(Stored data)
(** X10: an anchor of positive width and height matched to a box equal to
    itself gets four finite targets that are zero, for a logarithm that is
    zero at one. *)
Theorem same_box_zero_target (ln_pos : Q -> Q) (anchors bboxes : tensor3 box)
        (i j n : nat) (a : box) :
  (forall q, q == 1 -> ln_pos q == 0) ->
  t3_get anchors i j n = Some a ->
  t3_get bboxes i j n = Some a ->
  0 < x_max a - x_min a ->
  0 < y_max a - y_min a ->
  exists dx dy dw dh,
    t3_get (parametrize ln_pos anchors bboxes) i j n
    = Some [Fin dx; Fin dy; Fin dw; Fin dh]
    /\ dx == 0 /\ dy == 0 /\ dw == 0 /\ dh == 0.
Proof.
  intros Hln Ha Hb Hw Hh.
  rewrite (parametrize_at ln_pos _ _ _ _ _ _ _ Ha Hb).
  unfold regression. rewrite !np_div_pos by assumption.
  pose proof FLT_MAX_pos as HM.
  assert (Wne : ~ x_max a - x_min a == 0) by (intro E; rewrite E in Hw; discriminate).
  assert (Hne : ~ y_max a - y_min a == 0) by (intro E; rewrite E in Hh; discriminate).
  assert (Ex : (x_min a - x_min a) / (x_max a - x_min a) == 0) by (field; exact Wne).
  assert (Ey : (y_min a - y_min a) / (y_max a - y_min a) == 0) by (field; exact Hne).
  assert (Ew1 : (x_max a - x_min a) / (x_max a - x_min a) == 1) by (field; exact Wne).
  assert (Eh1 : (y_max a - y_min a) / (y_max a - y_min a) == 1) by (field; exact Hne).
  pose proof (Hln _ Ew1) as Ew. pose proof (Hln _ Eh1) as Eh.
  unfold np_log.
  rewrite (Qeq_bool_false ((x_max a - x_min a) / (x_max a - x_min a)) 0)
    by (rewrite Ew1; discriminate).
  rewrite (Qeq_bool_false ((y_max a - y_min a) / (y_max a - y_min a)) 0)
    by (rewrite Eh1; discriminate).
  rewrite (proj2 (Qltb_ge ((x_max a - x_min a) / (x_max a - x_min a)) 0))
    by (rewrite Ew1; discriminate).
  rewrite (proj2 (Qltb_ge ((y_max a - y_min a) / (y_max a - y_min a)) 0))
    by (rewrite Eh1; discriminate).
  cbn [map].
  rewrite !to_float32_in_range;
    try (first [rewrite Ex | rewrite Ey | rewrite Ew | rewrite Eh]; lra).
  do 4 eexists. split; [reflexivity |]. auto.
Qed.


(** ** More on the shapes *)

(** X12: the shape of index [n] pairs the width ratio of index
    [n / |height ratios|] with the height ratio of index
    [n mod |height ratios|]. *)
Theorem shape_index_decode (self : Config) (n : nat) :
  (n < anchor_number self)%nat ->
  let hrs := ANCHORS_HEIGHT_RATIOS self in
  let wrs := ANCHORS_WIDTH_RATIOS self in
  (n / length hrs < length wrs)%nat
  /\ (n mod length hrs < length hrs)%nat
  /\ nth_error (get_anchor_dimensions self) n
     = Some (nth (n / length hrs) wrs 0, nth (n mod length hrs) hrs 0).
Proof.
  intros Hn hrs wrs.
  unfold anchor_number, get_anchor_dimensions in Hn.
  rewrite length_cross_product in Hn. fold hrs wrs in Hn.
  assert (Hh : length hrs <> 0%nat) by (intro E; rewrite E in Hn; lia).
  assert (Hq : (n mod length hrs < length hrs)%nat) by (apply Nat.mod_upper_bound; exact Hh).
  assert (Hp : (n / length hrs < length wrs)%nat).
  { apply Nat.Div0.div_lt_upper_bound. lia. }
  split; [exact Hp |]. split; [exact Hq |].
  pose proof (Nat.div_mod_eq n (length hrs)) as E.
  replace n with (n / length hrs * length hrs + n mod length hrs)%nat at 1 by lia.
  apply nth_error_cross_product; apply nth_error_nth'; assumption.
Qed.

■ WHAT THIS TASK INVOLVES
Your answer must consist only of the lines from the one with "assert (Hp : (n" through the final line of the entries, each retyped exactly.

■ FINISHED TASK
  assert (Hp : (n / length hrs < length wrs)%nat).
  { apply Nat.Div0.div_lt_upper_bound. lia. }
  split; [exact Hp |]. split; [exact Hq |].
  pose proof (Nat.div_mod_eq n (length hrs)) as E.
  replace n with (n / length hrs * length hrs + n mod length hrs)%nat at 1 by lia.
  apply nth_error_cross_product; apply nth_error_nth'; assumption.
Qed.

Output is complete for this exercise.